L’uomo deve cominciare a prendersi cura della natura, altrimenti la natura smetterà di prendersi cura dell’uomo.
E’ inaccettabile che ai circhi che usano gli animali nei propri spettacoli venga ancora consentito di praticare la loro attività. I loro spettacoli, a differenza di quelli dei numerosi circhi senza animali, sono diseducativi: i bambini assistono alla sofferenza e all’umiliazione di esseri senzienti trattati come oggetti. Stesso discorso vale anche per gli zoo. Il posto di un animale è libero nella natura, non in prigione. Questi spettacoli indegni devono finire!
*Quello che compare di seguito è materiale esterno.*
(** * Design linter: rule evaluation, provenance check, traversal and
      issue aggregation

    A shallow embedding of the linter's core:
    - [utils/lint]: [matchesExceptions], [getStyleLibraryInfo],
      [hasVariableBinding], the audit log, [checkLibrarySources] and
      [checkDetachedStyles];
    - [main.ts]: [isLintableNode], [scanForIssues] and the [SCAN_AGAIN]
      handler;
    - [components/ErrorDisplay.tsx]: the deduplication and the per-type
      counts.

    Conventions of the embedding.
    - The process-wide [radiusAuditLog.entries] array is threaded through
      the functions that push to it: they take the log and return the new
      one.
    - Numbers (radii, spacing, padding) are integers [Z]; the host symbol
      [figma.mixed] is a constructor of its own.
    - A property that may be missing on a node ('x' in node) is an
      [option]; a missing [children] array is the empty list.
    - Strings are ASCII strings; [toLowerCase] folds A-Z only.
    - Console logging and the diagnostic [debug] text attached to radius
      issues are left out.  A host call that throws is caught where it is
      made and reads as "nothing found"; nothing else in the modelled code
      throws, so the [try] blocks leave no trace. *)

From Stdlib Require Import ZArith Bool Ascii String DecimalString Lia.
From stdpp Require Import base strings gmap.
From Stdlib Require Import List.
Import ListNotations.

Local Open Scope string_scope.
Local Open Scope Z_scope.

(** ** JavaScript string primitives used by the linter *)

Module Js.

Definition lowerAscii (c : ascii) : ascii :=
  let n := nat_of_ascii c in
  if (Nat.leb 65 n && Nat.leb n 90)%bool then ascii_of_nat (n + 32) else c.

Fixpoint toLowerCase (s : string) : string :=
  match s with
  | EmptyString => EmptyString
  | String c r => String (lowerAscii c) (toLowerCase r)
  end.

Definition isSpace (c : ascii) : bool :=
  let n := nat_of_ascii c in
  (Nat.eqb n 32 || (Nat.leb 9 n && Nat.leb n 13))%bool.

Fixpoint trimStart (s : string) : string :=
  match s with
  | EmptyString => EmptyString
  | String c r => if isSpace c then trimStart r else s
  end.

Fixpoint trimEnd (s : string) : string :=
  match s with
  | EmptyString => EmptyString
  | String c r =>
      match trimEnd r with
      | EmptyString => if isSpace c then EmptyString else String c EmptyString
      | r' => String c r'
      end
  end.

Definition trim (s : string) : string := trimEnd (trimStart s).

Definition isEmpty (s : string) : bool :=
  match s with EmptyString => true | _ => false end.

(** [s.startsWith(p)] *)
Definition startsWith (s p : string) : bool := String.prefix p s.

(** [s.includes(p)] *)
Fixpoint includes (s p : string) : bool :=
  (String.prefix p s ||
   match s with
   | EmptyString => false
   | String _ r => includes r p
   end)%bool.

(** [s.endsWith(c)] for a one-character [c] *)
Fixpoint endsWithChar (s : string) (c : ascii) : bool :=
  match s with
  | EmptyString => false
  | String d EmptyString => Ascii.eqb d c
  | String _ r => endsWithChar r c
  end.

(** [s.slice(0, -1)] *)
Fixpoint dropLast (s : string) : string :=
  match s with
  | EmptyString => EmptyString
  | String _ EmptyString => EmptyString
  | String c r => String c (dropLast r)
  end.

(** [s.split(c)] for a one-character separator *)
Fixpoint split (c : ascii) (s : string) : list string :=
  match s with
  | EmptyString => [EmptyString]
  | String d r =>
      if Ascii.eqb d c then EmptyString :: split c r
      else match split c r with
           | [] => [String d EmptyString]
           | p :: ps => String d p :: ps
           end
  end.

Definition isLetter (c : ascii) : bool :=
  let n := nat_of_ascii c in
  ((Nat.leb 65 n && Nat.leb n 90) || (Nat.leb 97 n && Nat.leb n 122))%bool.

Fixpoint skipLetters (s : string) : string :=
  match s with
  | String c r => if isLetter c then skipLetters r else s
  | EmptyString => EmptyString
  end.

(** [s.replace(/^[a-zA-Z]+:/, '')]: the greedy run of letters has no
    colon in it, so the pattern matches exactly when at least one letter
    is followed at once by a colon. *)
Definition stripTypePrefix (s : string) : string :=
  match s with
  | String c _ =>
      if isLetter c then
        match skipLetters s with
        | String ":" r => r
        | _ => s
        end
      else s
  | EmptyString => s
  end.

(** Template-literal printing of a number and of a boolean. *)
Definition numToString (z : Z) : string := NilZero.string_of_int (Z.to_int z).

Definition boolToString (b : bool) : string := if b then "true" else "false".
(** * Blades / fllib: adversary hooks, configuration objects and the Algorithm trainable

A shallow embedding of
  - [src/blades/adversaries/adversary.py]  (Adversary, AdversaryConfig)
  - [src/fllib/algorithms/algorithm.py]    (Algorithm)
Python objects that are mutated and shared (clients, adversary configs)
live in explicit stores; exceptions are values of [Exn] carried by the
[Outcome] monad; dictionaries with string keys are [gmap string _]. *)

From Stdlib Require Import Ascii.
From stdpp Require Import gmap strings list fin_maps.

#[local] Set Warnings "-register-all".
#[local] Open Scope Z_scope.

(** Object references. *)
Abbreviation loc := positive (only parsing).

(** ** Python values, exceptions and the exception monad *)
Module Py.

Inductive Exn : Type :=
| ValueError (msg : string)
| KeyError (key : string)
| AttributeError (name : string)
| TypeError (msg : string)
| ZeroDivisionError
| RuntimeError (msg : string)
| AssertionError (msg : string)
| OSError (path : string)
| ExternalError (origin : string).

Inductive Outcome (A : Type) : Type :=
| Ok (a : A)
| Raise (e : Exn).
Arguments Ok {A} a.
Arguments Raise {A} e.

#[export] Instance Outcome_ret : MRet Outcome := fun A a => Ok a.
#[export] Instance Outcome_bind : MBind Outcome :=
fun A B f m => match m with Ok a => f a | Raise e => Raise e end.

(** Calls into code that is not part of the repository sources either
  return a value or fail; a failure surfaces as [ExternalError]. *)
Definition external {A : Type} (origin : string) (r : option A) : Outcome A :=
match r with Some a => Ok a | None => Raise (ExternalError origin) end.

(** The values that configuration dictionaries and attributes hold. *)
Inductive PyVal : Type :=
| PyNone
| PyBool (b : bool)
| PyInt (z : Z)
| PyStr (s : string)
| PyClass (name : string)
| PyBoundMethod (name : string)
| PyDict (d : gmap string PyVal).

(** [bool(v)] *)
Definition truthy (v : PyVal) : bool :=
match v with
| PyNone => false
| PyBool b => b
| PyInt z => negb (z =? 0)
| PyStr s => negb (String.eqb s "")
| PyClass _ | PyBoundMethod _ => true
| PyDict d => negb (bool_decide (d = ∅))
end.

(** The integer an int-like value denotes ([bool] is a subclass of [int]). *)
Definition as_int (v : PyVal) : option Z :=
match v with
| PyInt z => Some z
| PyBool b => Some (Z.b2z b)
| _ => None
end.

(** [len(v)] *)
Definition len (v : PyVal) : Outcome Z :=
match v with
| PyDict d => Ok (Z.of_nat (size d))
| PyStr s => Ok (Z.of_nat (String.length s))
| _ => Raise (TypeError "object has no len()")
end.

(** [a % b] on Python integers: floor modulo, the sign follows the divisor. *)
Definition py_mod (a b : Z) : Outcome Z :=
if b =? 0 then Raise ZeroDivisionError else Ok (a `mod` b).

(** [d[key]] *)
Definition getitem (d : gmap string PyVal) (key : string) : Outcome PyVal :=
match d !! key with Some v => Ok v | None => Raise (KeyError key) end.

End Py.
Export Py.

(** ** torch: flat tensors and [torch.vstack] *)
Module Torch.

(** A pseudo-gradient is a flat (1-D) tensor: the list of its entries. *)
Abbreviation Tensor Scalar := (list Scalar) (only parsing).

Section Vstack.
Context {Scalar : Type}.

Definition same_width (t u : Tensor Scalar) : bool :=
  bool_decide (length u = length t).

(** [torch.vstack(tensors)]: every 1-D tensor becomes one row; the rows
    must agree in length; an empty sequence is refused. *)
Definition vstack (tensors : list (Tensor Scalar)) : Outcome (list (Tensor Scalar)) :=
  match tensors with
  | [] => Raise (RuntimeError "vstack expects a non-empty TensorList")
  | t :: rest =>
      if forallb (same_width t) rest then Ok tensors
      else Raise (RuntimeError "Sizes of tensors must match except in dimension 0")
  end.
End Vstack.

End Torch.
Import Torch.

(** ** Clients and the client manager *)
Module Client.

Section Client.
Context {ClientId : Type}.

(** Modelled from the spec: the Client class is not among the sources.
    "each Client carries a boolean is_malicious flag"; [local_training]
    is the client's independent local-training path. *)
Record t : Type := mk {
  client_id : ClientId;
  is_malicious : bool;
  local_training : bool;
}.

(** Modelled from the spec: Client.to_malicious is not among the sources.
    It "flips [the] client ... into malicious mode"; the keyword argument
    says whether the client keeps training on its own. *)
Definition to_malicious (self : t) (local_training : bool) : t :=
  {| client_id := client_id self;
     is_malicious := true;
     local_training := local_training |}.
End Client.
Arguments t : clear implicits.

End Client.

Module ClientManager.

Section ClientManager.
Context {ClientId : Type} `{Countable ClientId}.

(** Modelled from the spec: ClientManager.get_client_by_id is not among
    the sources. The manager is a "mapping from client id to Client
    object"; the objects themselves live in the heap, where the
    adversary's list of clients can alias them. *)
Definition get_client_by_id (self : gmap ClientId loc)
    (heap : gmap loc (Client.t ClientId)) (id : ClientId)
  : Outcome (Client.t ClientId) :=
  match self !! id with
  | Some l =>
      match heap !! l with
      | Some client => Ok client
      | None => Raise (KeyError "client")
      end
  | None => Raise (KeyError "client")
  end.
End ClientManager.

End ClientManager.

(** ** AlgorithmConfig *)
Module AlgorithmConfig.

(** Modelled from the spec: fllib.algorithms.algorithm_config is not among
  the sources. A config is a "mutable key-value property bag" that can be
  frozen. *)
Record t : Type := mk {
attrs : gmap string PyVal;
is_frozen : bool;
}.

Definition getattr (self : t) (name : string) : Outcome PyVal :=
match attrs self !! name with
| Some v => Ok v
| None => Raise (AttributeError name)
end.

(** Modelled from the spec: "once frozen, no setter may succeed". *)
Definition setattr (self : t) (key : string) (value : PyVal) : Outcome t :=
if is_frozen self then Raise (AttributeError key)
else Ok {| attrs := <[key := value]> (attrs self); is_frozen := false |}.

(** Modelled from the spec: "for every key in the incoming dict, set the
  same-named attribute on the object". *)
Definition update_from_dict (self : t) (config_dict : gmap string PyVal) : Outcome t :=
map_fold (fun key value acc => self' ← acc; setattr self' key value)
         (Ok self) config_dict.

(** Modelled from the spec: "to_dict (deep copy of all attributes)". *)
Definition to_dict (self : t) : gmap string PyVal := attrs self.

(** Modelled from the spec: "validate() performing whatever cross-field
  checks a concrete subclass defines (base class: none)". *)
Definition validate (self : t) : Outcome unit := Ok tt.

(** Modelled from the spec: "freeze() making further attribute writes fail". *)
Definition freeze (self : t) : t :=
{| attrs := attrs self; is_frozen := true |}.

End AlgorithmConfig.

(** ** posixpath and the file system *)
Module Os.

Fixpoint ends_with_sep (path : string) : bool :=
  match path with
  | EmptyString => false
  | String c EmptyString => bool_decide (c = "/"%char)
  | String _ rest => ends_with_sep rest
  end.

Definition starts_with_sep (path : string) : bool :=
  match path with
  | String c _ => bool_decide (c = "/"%char)
  | EmptyString => false
  end.

(** [os.path.join(a, b)] of posixpath, for one component [b]. *)
Definition path_join (a b : string) : string :=
  if starts_with_sep b then b
  else if bool_decide (a = "") || ends_with_sep a then a +:+ b
  else a +:+ "/" +:+ b.

End Os.

(** ** fllib.algorithms.algorithm *)
Module Algorithm.

(** How a caller may pass a configuration: nothing, a plain dictionary, an
    AlgorithmConfig, or an object of another class that offers [to_dict()]. *)
Inductive ConfigArg : Type :=
| NoConfig
| ConfigDict (d : gmap string PyVal)
| ConfigObject (c : AlgorithmConfig.t)
| ForeignConfig (to_dict : gmap string PyVal).

(** What a checkpoint file holds: the pickled state mapping; other files are
    raw data. *)
Inductive File : Type :=
| Pickle (state : gmap string AlgorithmConfig.t)
| Raw (data : string).

(** ray's PlacementGroupFactory, as constructed. *)
Record PlacementGroupFactory : Type := {
  bundles : list (gmap string PyVal);
  strategy : PyVal;
}.

(** A list comprehension [[body for _ in range(n)]]: the body is evaluated
    once per element. *)
Fixpoint comprehension {B : Type} (n : nat) (body : Outcome B) : Outcome (list B) :=
  match n with
  | O => Ok []
  | S n' => b ← body; rest ← comprehension n' body; Ok (b :: rest)
  end.

Section Algorithm.
Context {Scalar : Type} {ClientId : Type} `{Countable ClientId}.

(** The dataset interface: "exposing client_ids (ordered sequence of ids)". *)
Record Dataset : Type := {
  client_ids : list ClientId;
}.

(** A per-client result of a round: a record "containing at least a
    pseudo-gradient tensor and the client id". [result_id = None] is a result
    without the key "id"; [result_update] is [None] when the key
    CLIENT_UPDATE is absent and [Some None] when it is bound to None. *)
Record Result : Type := {
  result_id : option ClientId;
  result_update : option (option (Tensor Scalar));
}.

(** The instance attributes of an Algorithm. An attribute that has not been
    assigned yet is [None]; reading it raises AttributeError. *)
Record t : Type := mk {
  config : AlgorithmConfig.t;
  iteration : Z;
  dataset : option Dataset;
  client_manager : option (gmap ClientId loc);
  local_results : option (list Result);
}.

Definition attr {A : Type} (name : string) (field : option A) : Outcome A :=
  match field with Some a => Ok a | None => Raise (AttributeError name) end.

(** The methods a subclass overrides, and whether it left the
    [training_iteration] property of the Trainable alone. *)
Record Class : Type := {
  cls_name : string;
  cls_training_step : t -> Outcome (gmap string PyVal * t);
  cls_evaluate : t -> Outcome (option (gmap string PyVal) * t);
  cls_training_iteration_is_int : bool;
}.

(** What is outside the sources: the default attributes of a fresh
    AlgorithmConfig, its [get_client_config], the dataset catalog, the client
    manager class and the operating system's answer to [open(path, "wb")]. *)
Context (default_attrs : gmap string PyVal).
Context (get_client_config : AlgorithmConfig.t -> option PyVal).
Context (get_dataset : PyVal -> option Dataset).
Context (client_manager_cls :
  list ClientId -> PyVal -> gmap loc (Client.t ClientId) ->
  option (gmap ClientId loc * gmap loc (Client.t ClientId))).
Context (can_open_wb : gmap string File -> string -> bool).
I tori non sono le uniche vittime innocenti delle corride. Anche i cavalli sono incolpevole carne da macello. Le loro corde vocali sono recise per non consentirgli di urlare quando i tori li avvicinano o quando soffrono per le incornate. Prima che inizi uno dei più grandi simboli dell’idiozia umana, cioè la corrida, i cavalli vengono bendati, viene messa vaselina e cotone nelle orecchie e narici. In pratica i cavalli sono deprivati degli organi di senso, costretti al dolore senza avere idea di dove si trovino o perché stia succedendo. Dietro tutto questo spettacolo indegno c’è, ovviamente, l’uomo. Che quando compie questi gesti, diventa il primo animale a doversi estinguere.